It is my further wish, that as far as the limited accommodation would permit, the facilities of this Institute should be available to workers from all countries. In this I am attempting to carry out the traditions of my country, which, so far back as twenty-five centuries ago, welcomed all scholars from different parts of the world, within the precincts of its ancient seats of learning, at Nalanda and at Taxilla.
THE SURGE OF LIFE.
With this widened outlook, we shall not only maintain the highest traditions of the past but also serve the world in nobler ways. We shall be at one with it in feeling the common surgings of life, the common love for the good, the true, and the beautiful. In this Institute, this Study and Garden of Life, the claim of Art has not been forgotten, for the artist has been working with us, from foundation to pinnacle and from floor to ceiling of this very Hall. And beyond that arch, the Laboratory merges imperceptibly into the Garden, which is the true laboratory for the study of Life. There the creepers, the plants and the trees are played upon by their natural environments—sunlight and wind, and the chill at midnight under the vault of starry space. There are other surroundings also, where they will be subjected to chromatic action of different lights, to invisible rays, to electrically charged atmosphere. Everywhere they will transcribe in their own script the history of their experience. From his lofty point of observation, sheltered by the trees, the student will watch this panorama of life. Isolated from all distractions, he will learn to attune himself with Nature; the obscuring veil will be lifted and he will gradually come to see how community throughout the great ocean of life outweighs apparent dissimilarity. Out of discord he will realize the great harmony.

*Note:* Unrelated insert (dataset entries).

(** A container runner that asks for the host network while network access
    is not allowed. *)
Definition host_network_runner : DockerSandboxRunner :=
  DockerSandboxRunner_init _DEFAULT_IMAGE None None false None None
    (Some [("network_mode", PStr "host")]).

(** A host with [uv] whose process for the script ["ok"] exits with code 0,
    whose [subprocess.run] cannot find the executable for ["gone"], is
    denied for ["odd"] and is interrupted from the keyboard for ["stop"]. *)
Definition host : Host :=
  {| which := which Demo.host_with_uv;
     os_environ := os_environ Demo.host_with_uv;
     write_temp_file := fun script =>
       if String.eqb script "readonly"
       then Raises (Exn OSError "read-only file system")
       else Returns ("/tmp/" +:+ script +:+ ".py");
     subprocess_run := fun command _ _ _ =>
       match command with
       | [_; _; _; "/tmp/ok.py"] =>
           Returns {| returncode := 0; cp_stdout := "hello" +:+ nl; cp_stderr := "" |}
       | [_; _; _; "/tmp/gone.py"] =>
           Raises (Exn FileNotFoundError "No such file or directory: 'uv'")
       | [_; _; _; "/tmp/odd.py"] =>
           Raises (Exn (Subclass "PermissionError" OSError) "permission denied")
       | [_; _; _; "/tmp/stop.py"] => Raises (Exn KeyboardInterrupt "")
       | _ => Returns Demo.failing_process
       end;
     docker_daemon := docker_daemon Demo.host_with_uv;
     format_exc := format_exc Demo.host_with_uv |}.

(** An interpreter whose [json.loads] refuses every text for an integer
    beyond the digit limit, and one whose [json.loads] exceeds the recursion
    limit on every text. *)
Definition digit_limit : exn :=
  Exn ValueError
    "Exceeds the limit (4300 digits) for integer string conversion: value has 5000 digits; use sys.set_int_max_str_digits() to increase the limit".

Definition loads_digit_limit (s : string) : Json.decoded := Json.Raised digit_limit.

Definition recursion_limit : exn :=
  Exn RecursionError
    "maximum recursion depth exceeded while decoding a JSON array from a unicode string".
(** One more iteration of a character set: it consumes one character and
    repeats. *)
Lemma repeat_iteration f fuel min max x c :
  CharacterSetMatcher f x (fun y =>
    if (min =? 0)%nat && (endIndex y =? endIndex x)%nat then false
    else RepeatMatcher fuel (CharacterSetMatcher f) (pred min) (pred_max max) y c)
  = true <->
  exists ch t, remaining x = ch :: t /\ f ch = true /\
    RepeatMatcher fuel (CharacterSetMatcher f) (pred min) (pred_max max)
      {| endIndex := S (endIndex x); remaining := t |} c = true.
Proof.
  rewrite CharacterSetMatcher_true. cbn [endIndex].
  rewrite S_eqb_self, andb_false_r. reflexivity.
Qed.
Lemma coherent_rules_some :
  forall rules st,
    (forall v, In v (flat_map (fun r => chainVals vals (r :: Else ir r)) rules) -> v = v0) ->
    exists err,
      (err = None \/ err = Some (earlyExitError None))
      /\ evalValueRules PlugIn applyIn evalTerm (ruleStream body) ir key iter rules
           (Some v0) fOne None st = (err, st).
Proof.
  induction rules as [|r rest IH]; intros st Hall.
  - exists None. split; [now left|]. cbn. now destruct (Default ir).
  - cbn [evalValueRules].
    rewrite (coherent_else (r :: Else ir r) st (or_intror eq_refl))
      by (intros v Hv; apply Hall; cbn [flat_map]; apply in_or_app; now left).
    assert (Hrest : forall v,
               In v (flat_map (fun r0 => chainVals vals (r0 :: Else ir r0)) rest) -> v = v0)
      by (intros v Hv; apply Hall; cbn [flat_map]; apply in_or_app; now right).
    destruct (firstSolution body (r :: Else ir r)) as [[r' b]|].
    + cbv zeta. unfold exitOf. destruct (findOne _ && negb _).
      * exists (Some (earlyExitError None)). split; [now right|reflexivity].
      * apply IH. exact Hrest.
    + apply IH. exact Hrest.
Qed.

Lemma firstSolution_app (l1 l2 : list Rule) :
  firstSolution body (l1 ++ l2)
  = match firstSolution body l1 with
    | Some x => Some x
    | None => firstSolution body l2
    end.
Proof.
  induction l1 as [|r l1 IH]; [reflexivity|]. cbn.
  destruct (sols (body r)); [exact IH|reflexivity].
Qed.

Lemma coherent_rules_none :
  forall rules st r b,
    firstSolution body (flat_map (fun r0 => r0 :: Else ir r0) rules) = Some (r, b) ->
    (forall v, In v (flat_map (fun r0 => chainVals vals (r0 :: Else ir r0)) rules) -> v = v0) ->
    exists err,
      (err = None \/ err = Some (earlyExitError None))
      /\ evalValueRules PlugIn applyIn evalTerm (ruleStream body) ir key iter rules
           None fOne None st = (err, firstStep r b st).
Proof.
  induction rules as [|r0 rest IH]; intros st r b Hfirst Hall; [discriminate|].
  cbn [evalValueRules].
  rewrite (coherent_else (r0 :: Else ir r0) st (or_introl eq_refl))
    by (intros v Hv; apply Hall; cbn [flat_map]; apply in_or_app; now left).
  assert (Hrest : forall v,
             In v (flat_map (fun r1 => chainVals vals (r1 :: Else ir r1)) rest) -> v = v0)
    by (intros v Hv; apply Hall; cbn [flat_map]; apply in_or_app; now right).
  cbn [flat_map] in Hfirst. rewrite firstSolution_app in Hfirst.
  destruct (firstSolution body (r0 :: Else ir r0)) as [[r' b']|].
  - injection Hfirst as -> ->. cbv zeta. unfold exitOf.
    destruct (findOne _ && negb _).
    + exists (Some (earlyExitError None)). split; [now right|reflexivity].
    + apply coherent_rules_some. exact Hrest.
  - now apply IH.
Qed.
(** * algolite: the filter compiler and the query route

    A shallow embedding of [src/parseAlgoliaSQL.js] and of the route
    [POST /1/indexes/:indexName/query] of [index.js], with the properties
    of the specification stated and proved over it.

    JavaScript values are the inductive [jsval]; a computation that may
    throw returns a [result], whose left injection is the exception.
    Numbers are the integers ([Z]): fractional numbers and [NaN] are
    outside this model.  The route is modelled on the parameters of a JSON
    body; with a [params] query string every parameter is a string.

    The generated parser [algoliaDSLParser.js] and the runtime's
    [Array.prototype.sort] are not among the sources: the route takes both
    as parameters, and the module [algoliaDSLParser] gives the grammar of
    the specification. *)

From Stdlib Require Import ZArith QArith Qround String Ascii List Lia DecimalString.
From stdpp Require Import base option list gmap strings.

Local Open Scope Z_scope.
Local Open Scope string_scope.

(** ** JavaScript values *)

(** A value as the compiler sees it.  An object is viewed through the five
    properties that [buildSearchExpression] destructures from a rule
    ([token], [key], [value], [left], [right]); a property the object does
    not have reads as [JUndefined]. *)
Inductive jsval : Type :=
| JUndefined
| JBool (b : bool)
| JNum (n : Z)
| JStr (s : string)
| JObj (token key value left right : jsval).

(** What a [throw] carries. *)
Inductive exn : Type :=
| Error (message : string)
| TypeError (message : string)
| SyntaxError (found : string).

(** A computation that returns or throws. *)
Definition result (A : Type) : Type := exn + A.

Definition ret {A} (a : A) : result A := inr a.
Definition throw {A} (e : exn) : result A := inl e.
Definition bind {A B} (m : result A) (k : A -> result B) : result B :=
  match m with
  | inl e => inl e
  | inr a => k a
  end.

Declare Scope js_scope.
Delimit Scope js_scope with js.
Notation "'let*' x := m 'in' k" := (bind m (fun x => k))
  (at level 10, x name, m at level 100, k at level 200) : js_scope.
Local Open Scope js_scope.

(** [ToString], as a template literal applies it.  An integer is printed
    in full decimal, as JavaScript prints it below [10^21] in magnitude;
    the exponent form it prints from there on is outside the model. *)
Definition string_of_Z (n : Z) : string := NilZero.string_of_int (Z.to_int n).

Definition ToString (v : jsval) : string :=
  match v with
  | JUndefined => "undefined"
  | JBool true => "true"
  | JBool false => "false"
  | JNum n => string_of_Z n
  | JStr s => s
  | JObj _ _ _ _ _ => "[object Object]"
  end.

(** [!v]: the falsy values are [undefined], [false], [0] and the empty
    string. *)
Definition falsy (v : jsval) : bool :=
  match v with
  | JUndefined => true
  | JBool b => negb b
  | JNum n => (n =? 0)%Z
  | JStr s => if decide (s = "") then true else false
  | JObj _ _ _ _ _ => false
  end.

(** [v === s] for a string literal [s]. *)
Definition strict_eq_str (v : jsval) (s : string) : bool :=
  match v with
  | JStr t => if decide (t = s) then true else false
  | _ => false
  end.

(** [v.value] and [v.token]: reading a property of [undefined] throws, a
    primitive has no such property. *)
Definition get_value (v : jsval) : result jsval :=
  match v with
  | JUndefined => throw (TypeError "Cannot read properties of undefined (reading 'value')")
  | JObj _ _ value _ _ => ret value
  | _ => ret JUndefined
  end.

Definition get_token (v : jsval) : result jsval :=
  match v with
  | JUndefined => throw (TypeError "Cannot read properties of undefined (reading 'token')")
  | JObj token _ _ _ _ => ret token
  | _ => ret JUndefined
  end.

(** ** The index capability *)

(** A stored record: a JavaScript object used as a map from property names
    to values. *)
Abbreviation record := (gmap string jsval).

(** What [SEARCH] returns for a match: the record is its [obj]. *)
Record item : Type := { obj : record }.

(** [db] is the search-index store.  The compiler uses its combinators
    [OR], [AND] and [NOT]; the handler calls [SEARCH], which may throw.  A
    JavaScript string is itself a query expression: [term] is that
    inclusion. *)
Record Db (E : Type) : Type := {
  term : string -> E;
  OR : E -> E -> E;
  AND : E -> E -> E;
  NOT : E -> E -> E;
  SEARCH : list E -> result (list item)
}.
Arguments term {E}.
Arguments OR {E}.
Arguments AND {E}.
Arguments NOT {E}.
Arguments SEARCH {E}.

(** ** src/parseAlgoliaSQL.js *)
Module parseAlgoliaSQL.
Section Compiler.
Context {E : Type} (db : Db E).

Fixpoint buildSearchExpression (rule : jsval) : result E :=
  match rule with
  | JUndefined =>
      throw (TypeError "Cannot destructure property 'token' of undefined")
  | JObj token key value left' right' =>
      if strict_eq_str token "MATCH" then
        let* v := get_value value in
        ret (term db (ToString key +:+ ":" +:+ ToString v))
      else if strict_eq_str token "OR" then
        let* leftExpression := buildSearchExpression left' in
        let* rightExpression := buildSearchExpression right' in
        ret (OR db leftExpression rightExpression)
      else if strict_eq_str token "AND" then
        let* leftExpression := buildSearchExpression left' in
        let* rightExpression := buildSearchExpression right' in
        ret (AND db leftExpression rightExpression)
      else if strict_eq_str token "NOT" then
        let* t := get_token value in
        if strict_eq_str t "MATCH" then
          let* expression := buildSearchExpression value in
          ret (NOT db (term db "*") expression)
        else throw (Error "NOT only supports MATCH")
      else throw (Error "UNKNOWN TOKEN")
  | _ => throw (Error "UNKNOWN TOKEN")
  end.
Lemma keys_move_cyclically_witness :
  0 <= 0 < itemCount
  ∧ handleUpKey 0 = (0 - 1) mod itemCount
  ∧ handleDownKey 0 = (0 + 1) mod itemCount.
Proof.
  split; [rewrite itemCount_eq; lia|].
  apply (keys_move_cyclically 0). rewrite itemCount_eq; lia.
Defined.

Lemma up_and_down_are_inverse_witness :
  0 <= 2 < itemCount
  ∧ handleUpKey (handleDownKey 2) = 2
  ∧ handleDownKey (handleUpKey 2) = 2.
Proof.
  split; [rewrite itemCount_eq; lia|].
  apply (up_and_down_are_inverse 2). rewrite itemCount_eq; lia.
Defined.

End AddPageContextMenu.

(** ** widgets/BaseWidget.tsx *)

Module BaseWidget.

Local Open Scope Q_scope.

(** The part of [WidgetProps] that the functions below read; an optional
    property is an [option], [None] standing for [undefined]. *)
Record WidgetProps := mkWidgetProps {
  leftColumn : Q;
  rightColumn : Q;
  topRow : Q;
  bottomRow : Q;
  parentColumnSpace : Q;
  parentRowSpace : Q;
  noContainerOffset : option bool;
  maxDynamicHeight : option Q;
  minDynamicHeight : option Q
}.



(** [x < y] and [x > y] on numbers. *)
Definition Qlt_bool (x y : Q) : bool := negb (Qle_bool y x).

Lemma Qlt_bool_iff x y : Qlt_bool x y = true ↔ x < y.
Proof.
  unfold Qlt_bool. rewrite negb_true_iff. split.
  - intros H. apply Qnot_le_lt. intros Hle.
    apply Qle_bool_iff in Hle. congruence.
  - intros H. destruct (Qle_bool y x) eqn:E; [|reflexivity].
    apply Qle_bool_iff in E. lra.
Qed.

(** [Math.ceil] *)
Definition Math_ceil (x : Q) : Q := inject_Z (Qceiling x).

(** Truthiness of an optional boolean and of a string. *)
Definition truthy (b : option bool) : bool := default false b.

Definition truthyString (s : string) : bool := negb (bool_decide (s = "")).

Section Constants.

(** The constants of [constants/WidgetConstants] and the enumeration
    [DynamicHeight] of [utils/WidgetFeatures] are imported; they are
    parameters here. *)
Variable DEFAULT_GRID_ROW_HEIGHT : Q.
Variables MAX_HEIGHT_IN_ROWS MIN_HEIGHT_IN_ROWS : Q.
Variable CONTAINER_GRID_PADDING : Q.
Variable AUTO_HEIGHT_WITH_LIMITS : string.
Variables ABSOLUTE PIXEL : string.

(** [DynamicHeight.AUTO_HEIGHT_WITH_LIMITS && limit ? limit : fallback] *)
Definition limitOr (limit : option Q) (fallback : Q) : Q :=
  match limit with
  | Some rows =>
      if truthyString AUTO_HEIGHT_WITH_LIMITS && negb (Qeq_bool rows 0)
      then rows else fallback
  | None => fallback
  end.
Lemma get_labourer_status_loop_range health metrics s h s' :
  get_labourer_status_loop make_hash health metrics s = (Ok h, s') →
  h ≤ health
  ∧ (h = health ∨ h = 0 ∨ ∃ m, m ∈ metrics ∧ is_Some (feelings m !! h)).
Proof.
  revert health s. induction metrics as [|m rest IH]; intros health s; simpl.
  - intros [= <- _]. split; [lia|by left].
  - rewrite bind_run.
    destruct (metric_value make_hash m s) as [[v|e] s1]; [|done].
    rewrite bind_run. unfold lift.
    destruct (get_health v m) as [hm|e] eqn:Hm; [|done].
    intros H. destruct (IH _ _ H) as [Hle Hfrom]. split; [lia|].
    destruct Hfrom as [->|[->|(m' & Hin & Hkey)]].
    + destruct (Z.min_spec health hm) as [[_ ->]|[_ ->]]; [by left|].
      destruct (get_health_range _ _ _ Hm) as [->|Hkey]; [right; by left|].
      right. right. exists m. split; [left|done].
    + right. by left.
    + right. right. exists m'. split; [by right|done].
Qed.

Lemma metric_value_included m s :
  cache_included s (metric_value make_hash m s).2.
Proof.
  unfold cache_included.
  destruct (health_metrics (self s)) as [cache|] eqn:Hc.
  - destruct (cache !! make_hash (details m)) as [v|] eqn:Hv.
    + rewrite (metric_value_hit _ _ _ _ _ Hc Hv). by exists cache.
    + rewrite (metric_value_miss _ _ _ _ Hc Hv). simpl. eexists. split; [done|].
      by apply insert_subseteq.
  - by rewrite (metric_value_unregistered _ _ _ Hc).
Qed.

Lemma cache_included_trans s1 s2 s3 :
  cache_included s1 s2 → cache_included s2 s3 → cache_included s1 s3.
Proof.
  unfold cache_included.
  destruct (health_metrics (self s1)) as [c1|].
  - intros (c2 & -> & H12) (c3 & -> & H23). exists c3. split; [done|].
    by transitivity c2.
  - by intros ->.
Qed.

Lemma get_labourer_status_loop_included health metrics s :
  cache_included s (get_labourer_status_loop make_hash health metrics s).2.
Proof.
  revert health s. induction metrics as [|m rest IH]; intros health s; simpl.
  - unfold cache_included. destruct (health_metrics (self s)) as [c|]; [|done].
    by exists c.
  - rewrite bind_run. pose proof (metric_value_included m s) as Hm.
    destruct (metric_value make_hash m s) as [[v|e] s1]; [|done].
    rewrite bind_run. unfold lift.
    destruct (get_health v m) as [h|e]; [|done].
    apply (cache_included_trans _ s1); [done|apply IH].
Qed.




Lemma metric_value_effect m s :
  ∃ calls,
    trace (metric_value make_hash m s).2 = trace s ++ calls
    ∧ Forall (λ c, is_metric_fetch c = true) calls
    ∧ (length calls ≤ 1)%nat
    ∧ running_tasks (self (metric_value make_hash m s).2) = running_tasks (self s)
    ∧ cloudwatch_client (self (metric_value make_hash m s).2)
      = cloudwatch_client (self s).
Proof.
  destruct (health_metrics (self s)) as [cache|] eqn:Hc.
  - destruct (cache !! make_hash (details m)) as [v|] eqn:Hv.
    + rewrite (metric_value_hit _ _ _ _ _ Hc Hv). exists [].
      rewrite app_nil_r. repeat split; simpl; [constructor|lia].
    + rewrite (metric_value_miss _ _ _ _ Hc Hv). simpl.
      exists [GetMetricStatistics (details m)]. repeat split; simpl; [|lia].
      by repeat constructor.
  - rewrite (metric_value_unregistered _ _ _ Hc). exists [].
    rewrite app_nil_r. repeat split; simpl; [constructor|lia].
Qed.

Lemma get_labourer_status_loop_effect health metrics s :
  ∃ calls,
    trace (get_labourer_status_loop make_hash health metrics s).2 = trace s ++ calls
    ∧ Forall (λ c, is_metric_fetch c = true) calls
    ∧ (length calls ≤ length metrics)%nat
    ∧ running_tasks (self (get_labourer_status_loop make_hash health metrics s).2)
      = running_tasks (self s)
    ∧ cloudwatch_client (self (get_labourer_status_loop make_hash health metrics s).2)
      = cloudwatch_client (self s).
Proof.
  revert health s. induction metrics as [|m rest IH]; intros health s; simpl.
  - exists []. rewrite app_nil_r. repeat split; simpl; [constructor|lia].
  - rewrite bind_run.
    destruct (metric_value_effect m s) as (c1 & Ht1 & Hf1 & Hl1 & Hr1 & Hw1).
    destruct (metric_value make_hash m s) as [[v|e] s1]; simpl in *.
    + rewrite bind_run. unfold lift. destruct (get_health v m) as [h|e].
      * destruct (IH (Z.min health h) s1) as (c2 & Ht2 & Hf2 & Hl2 & Hr2 & Hw2).
        exists (c1 ++ c2). rewrite Ht2, Ht1, Hr2, Hr1, Hw2, Hw1, app_assoc.
        repeat split; [by apply Forall_app|rewrite length_app; lia].
      * exists c1. simpl. repeat split; try done. lia.
    + exists c1. repeat split; try done. lia.
Qed.

End StatusProofs.

(** [get_labourer_status] never returns more than 4; what it returns is 4, 0
    or an eco status that a metric of the labourer names, so it is one of
    [ECO_STATUSES] when the metrics name no other status. *)
Theorem get_labourer_status_range :
  ∀ make_hash labourer s h s',
    get_labourer_status make_hash labourer s = (Ok h, s') →
    h ≤ 4
    ∧ (h = 4 ∨ h = 0
       ∨ ∃ m, m ∈ labourer_metrics labourer ∧ is_Some (feelings m !! h))
    ∧ ((∀ m key, m ∈ labourer_metrics labourer → is_Some (feelings m !! key) →
          key ∈ eco_statuses) →
       h ∈ eco_statuses).
Proof.
  intros make_hash labourer s h s' H.
  apply get_labourer_status_loop_range in H as [Hle Hfrom].
  change max_eco_status with 4 in *. split; [done|]. split; [done|].
  intros Hkeys. destruct Hfrom as [->|[->|(m & Hin & Hkey)]].
  - unfold eco_statuses. simpl. repeat constructor.
  - unfold eco_statuses. simpl. repeat constructor.
  - by apply (Hkeys m).
Qed.

Lemma get_labourer_status_range_witness :
  (3 ≤ 4)
  ∧ (3 = 4 ∨ 3 = 0
     ∨ ∃ m, m ∈ labourer_metrics
                  {| Labourer.id := "some_function";
                     Labourer.health_metrics := Some [("cpu", metric_le_25_50)] |}
            ∧ is_Some (feelings m !! 3)).
Proof.
  destruct (get_labourer_status_range hash_of_details
              {| Labourer.id := "some_function";
                 Labourer.health_metrics := Some [("cpu", metric_le_25_50)] |}
              registered_state 3
              (get_labourer_status hash_of_details
                 {| Labourer.id := "some_function";
                    Labourer.health_metrics := Some [("cpu", metric_le_25_50)] |}
                 registered_state).2) as (H1 & H2 & _).
  - vm_compute. reflexivity.
  - split; [exact H1|exact H2].
Defined.


(** [get_labourer_status] touches nothing but the sample cache: the counters
    of running tasks and the task manager stay, a cached sample is never
    replaced, and the external calls it makes are CloudWatch queries, at
    most one per metric of the labourer. *)
Theorem get_labourer_status_frame :
  ∀ make_hash labourer s,
    let s' := (get_labourer_status make_hash labourer s).2 in
    running_tasks (self s') = running_tasks (self s)
    ∧ task_client (self s') = task_client (self s)
    ∧ cache_included s s'
    ∧ ∃ calls,
        trace s' = trace s ++ calls
        ∧ Forall (λ c, is_metric_fetch c = true) calls
        ∧ (length calls ≤ length (labourer_metrics labourer))%nat.
Proof.
  intros make_hash labourer s s'. subst s'. unfold get_labourer_status.
  destruct (get_labourer_status_loop_effect make_hash max_eco_status
              (labourer_metrics labourer) s) as (calls & Ht & Hf & Hl & Hr & _).
  split; [done|].
  split; [apply get_labourer_status_loop_task_client|].
  split; [apply get_labourer_status_loop_included|].
  by exists calls.
Qed.

(** ** The counters of running tasks *)


(** [add_running_tasks_for_labourer] raises without a task manager and
    leaves the manager as it is. With one, it sets the counter of the
    labourer to the count the manager would report, cached or asked from the
    task manager, plus [count]; the manager reports the sum afterwards
    without an external call, and a second addition adds to the first with
    no external call either. *)
Theorem add_running_tasks_adds :
  ∀ labourer count count' s,
    match task_client (self s) with
    | None =>
        add_running_tasks_for_labourer labourer count s = (Raise RuntimeError, s)
    | Some tm =>
        let n := match running_tasks (self s) !! Labourer.id labourer with
                 | Some n => n
                 | None => get_count_of_running_tasks_for_labourer tm (trace s)
                             labourer
                 end in
        let s1 := (add_running_tasks_for_labourer labourer count s).2 in
        let s2 := (add_running_tasks_for_labourer labourer count' s1).2 in
        (add_running_tasks_for_labourer labourer count s).1 = Ok ()
        ∧ running_tasks (self s1)
          = <[Labourer.id labourer := n + count]> (running_tasks (self s))
        ∧ trace s1 = trace (count_running_tasks_for_labourer labourer s).2
        ∧ count_running_tasks_for_labourer labourer s1 = (Ok (n + count), s1)
        ∧ running_tasks (self s2)
          = <[Labourer.id labourer := n + count + count']> (running_tasks (self s))
        ∧ trace s2 = trace s1
    end.
Proof.
  intros labourer count count' s.
  destruct (task_client (self s)) as [tm|] eqn:Htm.
  - unfold add_running_tasks_for_labourer. rewrite !bind_run.
    destruct (running_tasks (self s) !! Labourer.id labourer) as [n|] eqn:Hn.
    + rewrite (count_running_tasks_cached _ _ _ _ Htm Hn). simpl.
      rewrite ?bind_run.
      rewrite (count_running_tasks_cached _ _ tm (n + count));
        [|done|simpl; apply lookup_insert_eq].
      simpl. rewrite insert_insert_eq. repeat split; try done.
      all: apply (count_running_tasks_cached _ _ tm); [done|]; simpl;
        apply lookup_insert_eq.
    + rewrite (count_running_tasks_fresh _ _ _ Htm Hn). simpl.
      rewrite ?bind_run.
      rewrite (count_running_tasks_cached _ _ tm
                 (get_count_of_running_tasks_for_labourer tm (trace s) labourer
                  + count));
        [|done|simpl; apply lookup_insert_eq].
      simpl. rewrite !insert_insert_eq. repeat split; try done.
      all: apply (count_running_tasks_cached _ _ tm); [done|]; simpl;
        apply lookup_insert_eq.
  - unfold add_running_tasks_for_labourer. rewrite bind_run.
    by rewrite (count_running_tasks_unregistered _ _ Htm).
Qed.

(** * Further properties of the configuration resolver *)

(** ** The construction of a [ConfigSource] *)

Lemma supported_spec source :
  supported source = true ↔ source = "Dynamo" ∨ source = "SSM".
Proof.
  unfold supported, ConfigSource.SUPPORTED_SOURCES.
  rewrite bool_decide_eq_true, !elem_of_cons, elem_of_nil. tauto.
Qed.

These are the dreams that wove a network round my wakeful life for many years past. The outlook is endless, for the goal is at infinity. The realization cannot be through one life or one fortune, but through the co-operation of many lives and many fortunes. The possibility of a fuller expansion will depend on very large endowments. But a beginning must be made, and this is the genesis of the foundation of this Institute. I came with nothing and shall return as I came; if something is accomplished in the interval, that would indeed be a privilege. What I have I will offer, and one who had shared with me the struggles and hardships that had to be faced, has wished to bequeath all that is hers for the same object. In all my struggling elforts I have not been altogether solitary; while the world doubted, there had been a few, now in the City of Silence, who never wavered in their trust.
INDIA’S SPECIAL APTITUDES IN CONTRIBUTION TO SCIENCE.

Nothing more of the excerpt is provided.